> **WORK TO BE COMPLETED**
Look below for the line containing "Record t : Type"; from there, print each line exactly up to and including the line containing "the call. *)", and stop.

*** Begin section ***

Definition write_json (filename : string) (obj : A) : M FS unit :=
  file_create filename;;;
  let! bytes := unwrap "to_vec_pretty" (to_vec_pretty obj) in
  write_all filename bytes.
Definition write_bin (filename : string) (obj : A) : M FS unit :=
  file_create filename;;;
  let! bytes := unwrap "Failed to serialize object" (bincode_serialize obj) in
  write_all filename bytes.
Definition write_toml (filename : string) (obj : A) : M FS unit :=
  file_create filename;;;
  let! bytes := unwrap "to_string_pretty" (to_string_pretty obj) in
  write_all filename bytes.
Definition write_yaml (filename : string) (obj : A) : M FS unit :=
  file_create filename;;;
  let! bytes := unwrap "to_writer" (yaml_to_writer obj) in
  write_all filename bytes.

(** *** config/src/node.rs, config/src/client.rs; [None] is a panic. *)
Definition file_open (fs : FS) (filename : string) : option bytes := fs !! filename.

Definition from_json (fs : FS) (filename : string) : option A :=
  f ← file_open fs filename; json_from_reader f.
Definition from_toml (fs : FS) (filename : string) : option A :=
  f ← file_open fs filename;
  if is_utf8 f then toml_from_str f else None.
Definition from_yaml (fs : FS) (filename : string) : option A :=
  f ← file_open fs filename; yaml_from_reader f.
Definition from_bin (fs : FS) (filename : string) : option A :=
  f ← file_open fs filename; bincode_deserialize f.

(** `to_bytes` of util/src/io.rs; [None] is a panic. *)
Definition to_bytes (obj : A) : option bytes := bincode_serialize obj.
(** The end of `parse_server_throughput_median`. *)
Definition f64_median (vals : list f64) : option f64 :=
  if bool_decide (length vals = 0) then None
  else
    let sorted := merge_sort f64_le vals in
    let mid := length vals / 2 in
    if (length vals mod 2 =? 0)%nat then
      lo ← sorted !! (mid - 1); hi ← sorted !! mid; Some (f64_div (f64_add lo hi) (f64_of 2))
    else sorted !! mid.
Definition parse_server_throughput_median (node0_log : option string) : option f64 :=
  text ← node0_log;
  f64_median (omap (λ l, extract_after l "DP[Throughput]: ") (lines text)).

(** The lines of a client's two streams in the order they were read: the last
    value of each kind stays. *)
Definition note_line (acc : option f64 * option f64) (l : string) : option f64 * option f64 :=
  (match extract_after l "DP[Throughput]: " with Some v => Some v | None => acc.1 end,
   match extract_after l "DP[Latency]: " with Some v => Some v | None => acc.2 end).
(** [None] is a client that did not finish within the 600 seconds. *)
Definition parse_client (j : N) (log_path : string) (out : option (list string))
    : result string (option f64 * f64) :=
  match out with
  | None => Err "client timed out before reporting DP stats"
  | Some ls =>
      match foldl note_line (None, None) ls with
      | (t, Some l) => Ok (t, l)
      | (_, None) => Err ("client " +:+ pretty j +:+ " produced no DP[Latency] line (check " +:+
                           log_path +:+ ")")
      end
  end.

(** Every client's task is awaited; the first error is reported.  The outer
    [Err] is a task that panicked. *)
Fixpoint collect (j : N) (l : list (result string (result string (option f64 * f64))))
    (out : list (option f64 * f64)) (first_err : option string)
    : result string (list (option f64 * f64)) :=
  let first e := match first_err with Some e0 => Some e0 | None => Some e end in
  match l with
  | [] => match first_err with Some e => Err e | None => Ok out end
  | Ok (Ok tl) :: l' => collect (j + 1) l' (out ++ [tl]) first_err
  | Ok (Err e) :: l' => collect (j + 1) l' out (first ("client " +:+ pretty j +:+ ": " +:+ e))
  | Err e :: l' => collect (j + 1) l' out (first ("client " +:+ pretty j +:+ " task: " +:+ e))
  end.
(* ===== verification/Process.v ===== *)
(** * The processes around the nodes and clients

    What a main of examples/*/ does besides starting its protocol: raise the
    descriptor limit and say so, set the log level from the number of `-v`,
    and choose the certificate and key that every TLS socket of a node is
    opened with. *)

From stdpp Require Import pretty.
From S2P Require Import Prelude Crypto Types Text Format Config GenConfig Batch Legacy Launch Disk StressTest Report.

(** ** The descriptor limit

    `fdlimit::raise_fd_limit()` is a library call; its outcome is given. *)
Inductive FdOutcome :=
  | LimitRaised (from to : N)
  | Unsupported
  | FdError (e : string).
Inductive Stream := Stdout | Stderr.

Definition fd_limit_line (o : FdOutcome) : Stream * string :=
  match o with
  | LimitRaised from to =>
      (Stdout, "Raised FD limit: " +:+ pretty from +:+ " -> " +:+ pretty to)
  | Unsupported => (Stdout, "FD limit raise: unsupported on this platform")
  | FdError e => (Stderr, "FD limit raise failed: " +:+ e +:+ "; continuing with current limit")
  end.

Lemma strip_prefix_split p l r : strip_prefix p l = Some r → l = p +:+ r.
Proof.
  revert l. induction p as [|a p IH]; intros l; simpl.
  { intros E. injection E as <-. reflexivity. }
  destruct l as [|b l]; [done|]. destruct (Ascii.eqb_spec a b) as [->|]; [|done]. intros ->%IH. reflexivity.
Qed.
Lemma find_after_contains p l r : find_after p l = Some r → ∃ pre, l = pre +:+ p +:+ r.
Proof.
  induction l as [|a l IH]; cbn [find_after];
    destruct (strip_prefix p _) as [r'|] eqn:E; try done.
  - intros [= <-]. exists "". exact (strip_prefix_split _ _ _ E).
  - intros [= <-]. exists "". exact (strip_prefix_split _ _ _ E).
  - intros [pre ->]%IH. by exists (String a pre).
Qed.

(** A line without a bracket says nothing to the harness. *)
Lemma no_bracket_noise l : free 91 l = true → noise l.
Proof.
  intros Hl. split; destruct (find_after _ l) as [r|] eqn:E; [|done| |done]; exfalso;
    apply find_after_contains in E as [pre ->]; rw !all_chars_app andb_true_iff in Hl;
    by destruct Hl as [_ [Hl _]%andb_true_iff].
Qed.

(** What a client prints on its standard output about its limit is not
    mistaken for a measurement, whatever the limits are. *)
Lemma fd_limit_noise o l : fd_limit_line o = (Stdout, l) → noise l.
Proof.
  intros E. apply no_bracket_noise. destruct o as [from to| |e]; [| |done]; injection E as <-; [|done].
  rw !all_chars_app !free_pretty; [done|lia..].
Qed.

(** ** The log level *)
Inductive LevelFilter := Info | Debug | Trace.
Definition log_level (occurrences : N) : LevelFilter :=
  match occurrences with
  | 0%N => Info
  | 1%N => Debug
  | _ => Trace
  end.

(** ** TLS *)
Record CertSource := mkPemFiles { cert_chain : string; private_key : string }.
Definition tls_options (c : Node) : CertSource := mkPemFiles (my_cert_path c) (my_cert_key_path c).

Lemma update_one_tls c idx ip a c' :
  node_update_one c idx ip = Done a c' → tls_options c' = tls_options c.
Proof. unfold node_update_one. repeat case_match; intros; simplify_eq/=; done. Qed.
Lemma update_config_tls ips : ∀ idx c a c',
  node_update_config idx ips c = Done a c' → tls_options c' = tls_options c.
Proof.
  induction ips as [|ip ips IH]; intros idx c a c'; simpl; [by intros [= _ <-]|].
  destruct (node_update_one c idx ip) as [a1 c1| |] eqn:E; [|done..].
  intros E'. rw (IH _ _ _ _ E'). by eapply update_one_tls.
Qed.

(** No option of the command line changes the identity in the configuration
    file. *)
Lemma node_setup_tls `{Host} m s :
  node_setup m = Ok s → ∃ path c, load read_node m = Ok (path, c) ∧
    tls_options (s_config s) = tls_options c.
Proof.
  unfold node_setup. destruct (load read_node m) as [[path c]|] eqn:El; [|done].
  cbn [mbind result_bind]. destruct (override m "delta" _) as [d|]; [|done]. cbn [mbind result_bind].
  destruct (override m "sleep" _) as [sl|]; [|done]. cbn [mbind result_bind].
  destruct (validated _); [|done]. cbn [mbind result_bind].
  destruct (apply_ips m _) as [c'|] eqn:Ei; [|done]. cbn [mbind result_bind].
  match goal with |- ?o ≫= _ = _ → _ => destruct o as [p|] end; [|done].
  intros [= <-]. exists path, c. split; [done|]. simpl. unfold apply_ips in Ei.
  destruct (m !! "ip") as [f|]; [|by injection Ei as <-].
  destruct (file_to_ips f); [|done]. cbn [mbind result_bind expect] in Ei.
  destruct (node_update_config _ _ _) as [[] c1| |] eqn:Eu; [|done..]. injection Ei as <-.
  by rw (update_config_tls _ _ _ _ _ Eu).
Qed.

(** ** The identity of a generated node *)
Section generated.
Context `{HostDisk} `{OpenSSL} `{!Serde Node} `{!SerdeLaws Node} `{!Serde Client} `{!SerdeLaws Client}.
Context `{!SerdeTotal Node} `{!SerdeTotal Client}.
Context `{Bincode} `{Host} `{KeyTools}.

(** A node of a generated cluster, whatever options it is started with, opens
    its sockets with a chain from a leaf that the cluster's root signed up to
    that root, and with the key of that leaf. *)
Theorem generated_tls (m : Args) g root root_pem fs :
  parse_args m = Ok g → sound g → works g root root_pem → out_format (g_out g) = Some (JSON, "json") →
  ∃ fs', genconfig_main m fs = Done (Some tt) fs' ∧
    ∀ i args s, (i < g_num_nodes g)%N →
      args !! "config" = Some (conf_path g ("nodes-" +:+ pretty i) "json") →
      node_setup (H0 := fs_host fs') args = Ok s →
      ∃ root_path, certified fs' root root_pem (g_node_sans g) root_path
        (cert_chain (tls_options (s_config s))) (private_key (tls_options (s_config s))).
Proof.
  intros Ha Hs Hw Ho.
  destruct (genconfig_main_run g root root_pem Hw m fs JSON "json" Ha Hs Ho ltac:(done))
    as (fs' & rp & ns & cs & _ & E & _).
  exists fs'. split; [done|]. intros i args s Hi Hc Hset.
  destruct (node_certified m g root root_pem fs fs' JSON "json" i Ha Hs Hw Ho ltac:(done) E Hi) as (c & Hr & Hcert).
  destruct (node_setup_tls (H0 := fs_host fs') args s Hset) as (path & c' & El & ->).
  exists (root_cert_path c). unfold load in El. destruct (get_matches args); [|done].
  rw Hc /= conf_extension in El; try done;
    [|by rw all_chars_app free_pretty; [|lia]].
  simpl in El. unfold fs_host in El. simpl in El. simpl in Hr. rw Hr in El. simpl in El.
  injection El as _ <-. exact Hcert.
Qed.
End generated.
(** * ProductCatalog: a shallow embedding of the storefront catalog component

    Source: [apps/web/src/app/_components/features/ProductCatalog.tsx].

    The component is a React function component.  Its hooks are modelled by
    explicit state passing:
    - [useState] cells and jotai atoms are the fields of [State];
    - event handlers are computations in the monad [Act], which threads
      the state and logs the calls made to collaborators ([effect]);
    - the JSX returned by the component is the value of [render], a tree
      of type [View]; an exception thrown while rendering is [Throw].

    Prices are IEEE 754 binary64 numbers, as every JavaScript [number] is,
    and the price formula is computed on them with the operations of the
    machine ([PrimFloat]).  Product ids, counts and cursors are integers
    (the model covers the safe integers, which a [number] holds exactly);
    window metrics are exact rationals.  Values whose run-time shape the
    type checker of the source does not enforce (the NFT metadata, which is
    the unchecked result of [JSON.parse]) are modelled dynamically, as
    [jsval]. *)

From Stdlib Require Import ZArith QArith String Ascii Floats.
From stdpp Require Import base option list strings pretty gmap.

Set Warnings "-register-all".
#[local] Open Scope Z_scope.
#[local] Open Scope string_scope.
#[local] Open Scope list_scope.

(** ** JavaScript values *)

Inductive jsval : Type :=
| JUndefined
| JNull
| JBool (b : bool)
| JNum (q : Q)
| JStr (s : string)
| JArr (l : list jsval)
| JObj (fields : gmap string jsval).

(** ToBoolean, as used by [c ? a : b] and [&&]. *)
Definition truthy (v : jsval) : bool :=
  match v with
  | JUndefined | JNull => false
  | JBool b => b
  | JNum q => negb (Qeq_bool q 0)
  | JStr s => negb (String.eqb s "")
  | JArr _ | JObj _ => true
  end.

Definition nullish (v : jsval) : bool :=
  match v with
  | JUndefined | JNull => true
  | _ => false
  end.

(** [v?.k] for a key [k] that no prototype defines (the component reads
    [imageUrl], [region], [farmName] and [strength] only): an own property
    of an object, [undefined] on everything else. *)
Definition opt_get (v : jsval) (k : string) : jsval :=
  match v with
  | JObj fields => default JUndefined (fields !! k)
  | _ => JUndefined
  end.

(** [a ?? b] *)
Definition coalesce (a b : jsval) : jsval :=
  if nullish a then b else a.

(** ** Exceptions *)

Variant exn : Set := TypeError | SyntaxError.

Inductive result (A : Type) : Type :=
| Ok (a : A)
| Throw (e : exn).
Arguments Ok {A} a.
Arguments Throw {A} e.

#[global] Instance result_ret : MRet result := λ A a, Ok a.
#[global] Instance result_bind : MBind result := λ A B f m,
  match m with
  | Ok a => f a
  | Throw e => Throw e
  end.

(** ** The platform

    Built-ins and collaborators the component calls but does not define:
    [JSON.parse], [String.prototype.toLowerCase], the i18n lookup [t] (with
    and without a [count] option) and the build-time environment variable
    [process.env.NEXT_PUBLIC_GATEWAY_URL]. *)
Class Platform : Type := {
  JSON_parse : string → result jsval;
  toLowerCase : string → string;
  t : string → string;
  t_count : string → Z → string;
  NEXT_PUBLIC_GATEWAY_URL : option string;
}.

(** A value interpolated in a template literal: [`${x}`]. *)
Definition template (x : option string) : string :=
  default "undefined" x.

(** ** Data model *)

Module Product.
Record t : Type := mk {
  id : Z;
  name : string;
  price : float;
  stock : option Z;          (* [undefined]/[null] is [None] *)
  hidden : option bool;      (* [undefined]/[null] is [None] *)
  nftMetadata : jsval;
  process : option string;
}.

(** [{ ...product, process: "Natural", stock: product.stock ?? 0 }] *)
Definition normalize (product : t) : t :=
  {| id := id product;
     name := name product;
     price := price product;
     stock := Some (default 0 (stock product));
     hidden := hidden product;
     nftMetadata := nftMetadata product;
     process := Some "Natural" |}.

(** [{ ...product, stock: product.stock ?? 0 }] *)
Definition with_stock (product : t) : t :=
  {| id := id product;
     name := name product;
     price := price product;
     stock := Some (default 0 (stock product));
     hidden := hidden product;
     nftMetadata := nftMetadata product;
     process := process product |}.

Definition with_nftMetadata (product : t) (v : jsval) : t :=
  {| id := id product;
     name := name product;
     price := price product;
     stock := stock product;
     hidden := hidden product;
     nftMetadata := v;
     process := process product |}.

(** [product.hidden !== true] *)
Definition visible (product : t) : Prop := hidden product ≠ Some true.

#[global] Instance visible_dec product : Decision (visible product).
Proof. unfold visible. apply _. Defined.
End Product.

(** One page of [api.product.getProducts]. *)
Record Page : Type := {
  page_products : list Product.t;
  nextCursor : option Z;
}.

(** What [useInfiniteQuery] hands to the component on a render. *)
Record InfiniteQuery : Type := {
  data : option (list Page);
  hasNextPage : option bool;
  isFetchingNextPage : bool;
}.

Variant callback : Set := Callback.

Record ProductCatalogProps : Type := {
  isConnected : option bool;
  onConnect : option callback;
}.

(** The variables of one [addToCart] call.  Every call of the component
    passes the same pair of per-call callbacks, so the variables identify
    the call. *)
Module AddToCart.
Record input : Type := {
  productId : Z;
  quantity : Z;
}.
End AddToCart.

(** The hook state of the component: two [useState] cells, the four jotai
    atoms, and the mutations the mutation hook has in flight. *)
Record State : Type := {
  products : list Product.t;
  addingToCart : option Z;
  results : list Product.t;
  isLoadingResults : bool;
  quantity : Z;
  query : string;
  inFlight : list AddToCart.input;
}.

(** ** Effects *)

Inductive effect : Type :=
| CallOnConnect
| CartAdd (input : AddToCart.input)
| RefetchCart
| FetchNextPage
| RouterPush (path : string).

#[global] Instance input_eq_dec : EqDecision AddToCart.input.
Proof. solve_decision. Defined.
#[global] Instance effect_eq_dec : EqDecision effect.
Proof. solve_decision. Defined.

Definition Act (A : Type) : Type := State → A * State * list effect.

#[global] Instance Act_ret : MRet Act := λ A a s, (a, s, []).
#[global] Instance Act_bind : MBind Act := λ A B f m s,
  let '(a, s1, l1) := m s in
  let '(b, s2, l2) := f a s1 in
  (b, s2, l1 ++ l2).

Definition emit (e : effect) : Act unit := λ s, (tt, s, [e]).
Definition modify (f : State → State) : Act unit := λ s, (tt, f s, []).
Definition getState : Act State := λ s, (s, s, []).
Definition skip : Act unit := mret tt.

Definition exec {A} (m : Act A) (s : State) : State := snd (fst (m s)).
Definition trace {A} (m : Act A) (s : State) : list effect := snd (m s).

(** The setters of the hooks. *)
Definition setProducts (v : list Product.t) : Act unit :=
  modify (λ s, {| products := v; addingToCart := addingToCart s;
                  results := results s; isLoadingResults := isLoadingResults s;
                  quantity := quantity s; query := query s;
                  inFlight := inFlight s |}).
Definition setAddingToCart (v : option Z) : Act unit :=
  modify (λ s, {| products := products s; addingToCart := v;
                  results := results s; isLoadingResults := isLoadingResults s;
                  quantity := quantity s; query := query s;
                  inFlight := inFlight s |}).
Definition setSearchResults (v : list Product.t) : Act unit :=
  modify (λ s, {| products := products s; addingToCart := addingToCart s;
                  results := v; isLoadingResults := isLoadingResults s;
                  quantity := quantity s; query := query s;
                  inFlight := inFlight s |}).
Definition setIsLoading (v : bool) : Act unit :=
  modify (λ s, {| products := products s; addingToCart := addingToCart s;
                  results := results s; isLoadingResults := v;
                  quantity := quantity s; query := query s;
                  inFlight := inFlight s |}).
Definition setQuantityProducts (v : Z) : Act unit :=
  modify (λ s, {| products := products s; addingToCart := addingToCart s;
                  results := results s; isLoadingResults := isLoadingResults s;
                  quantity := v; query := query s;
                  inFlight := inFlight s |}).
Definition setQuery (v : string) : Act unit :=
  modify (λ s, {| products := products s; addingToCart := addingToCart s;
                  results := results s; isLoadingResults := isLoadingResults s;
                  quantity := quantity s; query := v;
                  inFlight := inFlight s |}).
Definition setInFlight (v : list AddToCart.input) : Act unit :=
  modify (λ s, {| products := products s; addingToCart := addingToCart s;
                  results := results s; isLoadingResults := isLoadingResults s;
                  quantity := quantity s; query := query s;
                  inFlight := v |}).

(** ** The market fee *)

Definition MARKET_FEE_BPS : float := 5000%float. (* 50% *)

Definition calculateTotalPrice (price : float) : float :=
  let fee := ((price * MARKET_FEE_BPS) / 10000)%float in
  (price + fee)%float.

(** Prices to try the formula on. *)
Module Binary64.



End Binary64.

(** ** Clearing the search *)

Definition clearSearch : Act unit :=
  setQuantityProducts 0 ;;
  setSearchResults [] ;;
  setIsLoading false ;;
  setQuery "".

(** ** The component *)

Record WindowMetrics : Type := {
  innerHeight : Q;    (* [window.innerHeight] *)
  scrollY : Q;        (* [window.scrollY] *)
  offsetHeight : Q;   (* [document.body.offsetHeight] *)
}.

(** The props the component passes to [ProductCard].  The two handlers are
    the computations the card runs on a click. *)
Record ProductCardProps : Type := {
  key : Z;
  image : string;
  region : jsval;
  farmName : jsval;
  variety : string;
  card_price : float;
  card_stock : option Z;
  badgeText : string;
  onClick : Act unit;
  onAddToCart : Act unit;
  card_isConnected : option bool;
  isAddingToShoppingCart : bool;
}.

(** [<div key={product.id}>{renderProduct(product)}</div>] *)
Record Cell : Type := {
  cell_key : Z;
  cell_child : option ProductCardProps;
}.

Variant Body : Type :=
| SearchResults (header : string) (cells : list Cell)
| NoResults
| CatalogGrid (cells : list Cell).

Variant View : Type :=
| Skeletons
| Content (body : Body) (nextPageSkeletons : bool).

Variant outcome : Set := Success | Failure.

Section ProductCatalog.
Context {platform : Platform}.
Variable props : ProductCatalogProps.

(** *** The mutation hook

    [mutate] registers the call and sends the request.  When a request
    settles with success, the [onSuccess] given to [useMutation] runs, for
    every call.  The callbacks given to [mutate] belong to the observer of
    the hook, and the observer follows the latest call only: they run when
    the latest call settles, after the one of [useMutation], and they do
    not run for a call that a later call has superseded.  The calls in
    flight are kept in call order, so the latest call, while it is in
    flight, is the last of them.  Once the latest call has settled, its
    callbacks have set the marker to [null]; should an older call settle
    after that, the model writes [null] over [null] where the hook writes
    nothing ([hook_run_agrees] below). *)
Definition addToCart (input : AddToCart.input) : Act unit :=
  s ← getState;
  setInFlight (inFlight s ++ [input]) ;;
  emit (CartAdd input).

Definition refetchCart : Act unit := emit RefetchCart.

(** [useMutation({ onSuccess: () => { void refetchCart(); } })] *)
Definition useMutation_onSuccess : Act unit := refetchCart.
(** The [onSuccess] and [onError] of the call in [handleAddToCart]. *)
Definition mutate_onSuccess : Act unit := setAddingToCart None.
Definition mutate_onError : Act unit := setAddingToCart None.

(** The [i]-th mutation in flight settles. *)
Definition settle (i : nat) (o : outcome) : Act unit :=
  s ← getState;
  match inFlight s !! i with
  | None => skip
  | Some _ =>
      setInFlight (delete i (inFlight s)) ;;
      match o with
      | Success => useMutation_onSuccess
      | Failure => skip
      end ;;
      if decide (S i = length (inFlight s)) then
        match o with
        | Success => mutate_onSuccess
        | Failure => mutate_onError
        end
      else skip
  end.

*** End section ***

> **ANSWER BELOW**
Record t : Type := mk {
  id : Z;
  name : string;
  price : float;
  stock : option Z;          (* [undefined]/[null] is [None] *)
  hidden : option bool;      (* [undefined]/[null] is [None] *)
  nftMetadata : jsval;
  process : option string;
}.

(** [{ ...product, process: "Natural", stock: product.stock ?? 0 }] *)
Definition normalize (product : t) : t :=
  {| id := id product;
     name := name product;
     price := price product;
     stock := Some (default 0 (stock product));
     hidden := hidden product;
     nftMetadata := nftMetadata product;
     process := Some "Natural" |}.

(** [{ ...product, stock: product.stock ?? 0 }] *)
Definition with_stock (product : t) : t :=
  {| id := id product;
     name := name product;
     price := price product;
     stock := Some (default 0 (stock product));
     hidden := hidden product;
     nftMetadata := nftMetadata product;
     process := process product |}.

Definition with_nftMetadata (product : t) (v : jsval) : t :=
  {| id := id product;
     name := name product;
     price := price product;
     stock := stock product;
     hidden := hidden product;
     nftMetadata := v;
     process := process product |}.

(** [product.hidden !== true] *)
Definition visible (product : t) : Prop := hidden product ≠ Some true.

#[global] Instance visible_dec product : Decision (visible product).
Proof. unfold visible. apply _. Defined.
End Product.

(** One page of [api.product.getProducts]. *)
Record Page : Type := {
  page_products : list Product.t;
  nextCursor : option Z;
}.

(** What [useInfiniteQuery] hands to the component on a render. *)
Record InfiniteQuery : Type := {
  data : option (list Page);
  hasNextPage : option bool;
  isFetchingNextPage : bool;
}.

Variant callback : Set := Callback.

Record ProductCatalogProps : Type := {
  isConnected : option bool;
  onConnect : option callback;
}.

(** The variables of one [addToCart] call.  Every call of the component
    passes the same pair of per-call callbacks, so the variables identify
    the call. *)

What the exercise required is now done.